> _WHAT IS EXPECTED_
Working from the listing below, pick each line containing the word "Htext" and copy it.

▬▬▬

Lemma skip_ws_head c t : is_ws c = false -> skip_ws (String c t) = String c t.
Proof. intros H. simpl. now rewrite H. Qed.

(** A well-formed number is a literal that is written as it stands and
    read back as it stands. *)
Lemma wellFormed_number numeral :
  wellFormed (JNumber numeral) = true ->
  numeral_ok numeral = true
  /\ numberText numeral = numeral
  /\ numeralOf (StringToNumber numeral) = numeral.
Proof.
  cbn [wellFormed]. intros H. apply andb_true_iff in H as [Hok Htext].
  apply String.eqb_eq in Htext. repeat split; [exact Hok | exact Htext |].
  unfold numberText in Htext.
  destruct (StringToNumber numeral) as [sg | sg | | sg m e] eqn:E;
    cbn [isFinite] in Htext.
  - cbn [Number_toString] in Htext. subst numeral.
    vm_compute in E. injection E as <-. reflexivity.
  - subst numeral. vm_compute in Hok. discriminate.
  - subst numeral. vm_compute in Hok. discriminate.
  - exact Htext.
Qed.

(** Properties defined in the order the engine lists them stay where
    they are. *)
Lemma listedInOrder_app_cons (before after : list string) (key : string) :
  listedInOrder (before ++ key :: after) = true ->
  forallb (fun k => negb (String.eqb key k) && negb (comesBefore key k)) before
  = true.
Proof.
  induction before as [| k before IH]; [reflexivity |].
  cbn [app listedInOrder forallb]. intros H.
  apply andb_true_iff in H as [Hk Hrest]. rewrite (IH Hrest), andb_true_r.
  rewrite forallb_app in Hk. apply andb_true_iff in Hk as [_ Hk].
  cbn [forallb] in Hk. apply andb_true_iff in Hk as [Hk _]. exact Hk.
Qed.

Lemma defineProperty_last {A} (key : string) (v : A) (o : list (string * A)) :
  forallb (fun k => negb (String.eqb key k) && negb (comesBefore key k))
          (map fst o) = true ->
  defineProperty key v o = (o ++ [(key, v)])%list.
Proof.
  intros H. unfold defineProperty.
  assert (Hnew : existsb (String.eqb key) (map fst o) = false).
  { induction o as [| [k v'] o IH]; [reflexivity |].
    cbn [map fst forallb existsb] in *.
    apply andb_true_iff in H as [Hk Ho]. apply andb_true_iff in Hk as [Hk _].
    apply negb_true_iff in Hk. now rewrite Hk, (IH Ho). }
  rewrite Hnew. clear Hnew.
  induction o as [| [k v'] o IH]; [reflexivity |].
  cbn [map fst forallb] in H.
  apply andb_true_iff in H as [Hk Ho]. apply andb_true_iff in Hk as [_ Hk].
  apply negb_true_iff in Hk.
  cbn [insertProperty app]. now rewrite Hk, (IH Ho).
Qed.

Lemma definedInOrder_listed {A} (members : list (string * A)) :
  listedInOrder (map fst members) = true -> definedInOrder members = members.
Proof.
  unfold definedInOrder.
  enough (H : forall (o : list (string * A)),
             listedInOrder (map fst (o ++ members)) = true ->
             fold_left (fun o p => defineProperty (fst p) (snd p) o) members o
             = (o ++ members)%list)
    by exact (H []).
  induction members as [| [k v] members IH]; intros o Hkeys.
  - now rewrite app_nil_r.
  - cbn [fold_left fst snd].
    rewrite defineProperty_last.
    + rewrite IH; rewrite <- app_assoc; [reflexivity | exact Hkeys].
    + rewrite map_app in Hkeys. cbn [map fst] in Hkeys.
      exact (listedInOrder_app_cons _ _ _ Hkeys).
Qed.

Lemma stringify_head v :
  wellFormed v = true ->
  exists c t, JSON_stringify v = String c t /\ opens c = true.
Proof.
  destruct v as [| [|] | numeral | s | items | members]; intros Hwf.
  - now exists "n"%char, "ull".
  - now exists "t"%char, "rue".
  - now exists "f"%char, "alse".
  - destruct (wellFormed_number numeral Hwf) as (Hok & Htext & _).
    cbn [JSON_stringify]. rewrite Htext. clear Hwf Htext. rename Hok into Hwf.
    destruct (numeral_ok_head numeral Hwf) as (c & t & -> & Hc).
    exists c, t. split; [reflexivity |]. unfold opens.
    destruct Hc as [-> | ->]; [| reflexivity].
    now rewrite orb_true_r.
  - exists quote, (escape s ++ str1 quote). split; reflexivity.
  - exists "["%char, (join "," (map JSON_stringify items) ++ "]").
    split; reflexivity.
  - exists "{"%char, (join "," (map member_text members) ++ "}").
    split; reflexivity.
Qed.

(** The first character of a numeral selects the number branch. *)
Lemma number_branch c :
  Ascii.eqb c "-" = true \/ is_digit c = true ->
  is_ws c = false /\ Ascii.eqb c "{" = false /\ Ascii.eqb c "[" = false
  /\ Ascii.eqb c quote = false /\ Ascii.eqb c "t" = false
  /\ Ascii.eqb c "f" = false /\ Ascii.eqb c "n" = false.
Proof.
  destruct c as [[|] [|] [|] [|] [|] [|] [|] [|]];
    ((repeat split; reflexivity)
     || (intros [H | H]; vm_compute in H; discriminate)).
Qed.

(** [reads_back v]: with enough fuel, the parser reads the text of [v]
    back as [v] and stops at what follows. *)
Definition reads_back (v : json) : Prop :=
  forall fuel rest,
    weight v <= fuel -> terminated rest ->
    parse_value fuel (JSON_stringify v ++ rest) = Some (v, rest).

Lemma join_cons_cons sep (x y : string) (l : list string) :
  join sep (x :: y :: l) = x ++ sep ++ join sep (y :: l).
Proof. reflexivity. Qed.

Lemma parse_items_stringify (items : list json) :
  Forall reads_back items -> items <> [] ->
  forall fuel rest,
    weights items <= fuel ->
    parse_items fuel (join "," (map JSON_stringify items) ++ String "]" rest)
    = Some (items, rest).
Proof.
  induction 1 as [| x t Hx Ht IH]; [congruence |].
  intros _ fuel rest Hfuel. unfold weights in Hfuel. cbn [fold_right] in Hfuel.
  fold (weights t) in Hfuel.
  destruct fuel as [| fuel]; [lia |].
  destruct t as [| y t].
  - cbn [map]. change (join "," [JSON_stringify x]) with (JSON_stringify x).
    cbn [parse_items]. rewrite (Hx fuel (String "]" rest)); [| lia | reflexivity].
    reflexivity.
  - cbn [map]. rewrite join_cons_cons, !append_assoc.
    cbn [parse_items].
    rewrite (Hx fuel); [| lia | reflexivity].
    change (skip_ws ("," ++ join "," (JSON_stringify y :: map JSON_stringify t)
                     ++ String "]" rest))
      with (String "," (join "," (map JSON_stringify (y :: t))
                        ++ String "]" rest)).
    cbn iota. change (Ascii.eqb "," ",") with true. cbn iota.
    rewrite IH; [reflexivity | discriminate | lia].
Qed.

Lemma member_text_head m rest :
  exists text, member_text m ++ rest = String quote text
               /\ parse_string_tail text
                  = Some (fst m, String ":" (JSON_stringify (snd m) ++ rest)).
Proof.
  exists (escape (fst m)
          ++ String quote (String ":" (JSON_stringify (snd m) ++ rest))).
  split; [| apply parse_string_tail_escape].
  unfold member_text, quoted, str1. cbn [append].
  rewrite !append_assoc. reflexivity.
Qed.

Lemma parse_members_stringify (members : list (string * json)) :
  Forall (fun m => reads_back (snd m)) members -> members <> [] ->
  forall fuel rest,
    member_weights members <= fuel ->
    parse_members fuel (join "," (map member_text members) ++ String "}" rest)
    = Some (members, rest).
Proof.
  induction 1 as [| [k v] t Hx Ht IH]; [congruence |].
  intros _ fuel rest Hfuel.
  unfold member_weights in Hfuel. cbn [fold_right] in Hfuel.
  fold (member_weights t) in Hfuel. cbn [snd] in Hx, Hfuel.
  destruct fuel as [| fuel]; [lia |].
  destruct t as [| y t].
  - cbn [map]. change (join "," [member_text (k, v)]) with (member_text (k, v)).
    destruct (member_text_head (k, v) (String "}" rest)) as (text & -> & Htext).
    cbn [parse_members]. change (Ascii.eqb quote quote) with true. cbn iota.
    rewrite Htext. cbn [fst snd].
    change (skip_ws (String ":" (JSON_stringify v ++ String "}" rest)))
      with (String ":" (JSON_stringify v ++ String "}" rest)).
    cbn iota. change (Ascii.eqb ":" ":") with true. cbn iota.
    rewrite (Hx fuel (String "}" rest)); [| lia | reflexivity].
    reflexivity.
  - cbn [map]. rewrite join_cons_cons, !append_assoc.
    destruct (member_text_head (k, v)
                ("," ++ join "," (member_text y :: map member_text t)
                 ++ String "}" rest)) as (text & -> & Htext).
    cbn [parse_members]. change (Ascii.eqb quote quote) with true. cbn iota.
    rewrite Htext. cbn [fst snd].
    match goal with
    | |- context [skip_ws (String ":" ?r)] =>
        change (skip_ws (String ":" r)) with (String ":" r)
    end.
    cbn iota. change (Ascii.eqb ":" ":") with true. cbn iota.
    rewrite (Hx fuel); [| lia | reflexivity].
    match goal with
    | |- context [skip_ws ("," ++ ?r)] =>
        change (skip_ws ("," ++ r)) with (String "," r)
    end.
    cbn iota. change (Ascii.eqb "," ",") with true. cbn iota.
    change (member_text y :: map member_text t)
      with (map member_text (y :: t)).
    assert (Hhead : skip_ws (join "," (map member_text (y :: t))
                             ++ String "}" rest)
                    = join "," (map member_text (y :: t)) ++ String "}" rest).
    { destruct t as [| z t]; cbn [map].
      - change (join "," [member_text y]) with (member_text y).
        destruct (member_text_head y (String "}" rest)) as (text' & -> & _).
        reflexivity.
      - rewrite join_cons_cons, !append_assoc.
        destruct (member_text_head y
                    ("," ++ join "," (member_text z :: map member_text t)
                     ++ String "}" rest)) as (text' & -> & _).
        reflexivity. }
    rewrite Hhead, IH; [reflexivity | discriminate | lia].
Qed.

▬▬▬

> _ANSWER TO THIS EXERCISE_
  cbn [wellFormed]. intros H. apply andb_true_iff in H as [Hok Htext].
  apply String.eqb_eq in Htext. repeat split; [exact Hok | exact Htext |].
  unfold numberText in Htext.
    cbn [isFinite] in Htext.
  - cbn [Number_toString] in Htext. subst numeral.
  - exact Htext.
  - destruct (wellFormed_number numeral Hwf) as (Hok & Htext & _).
    cbn [JSON_stringify]. rewrite Htext. clear Hwf Htext. rename Hok into Hwf.
    destruct (member_text_head (k, v) (String "}" rest)) as (text & -> & Htext).
    rewrite Htext. cbn [fst snd].
                 ++ String "}" rest)) as (text & -> & Htext).
    rewrite Htext. cbn [fst snd].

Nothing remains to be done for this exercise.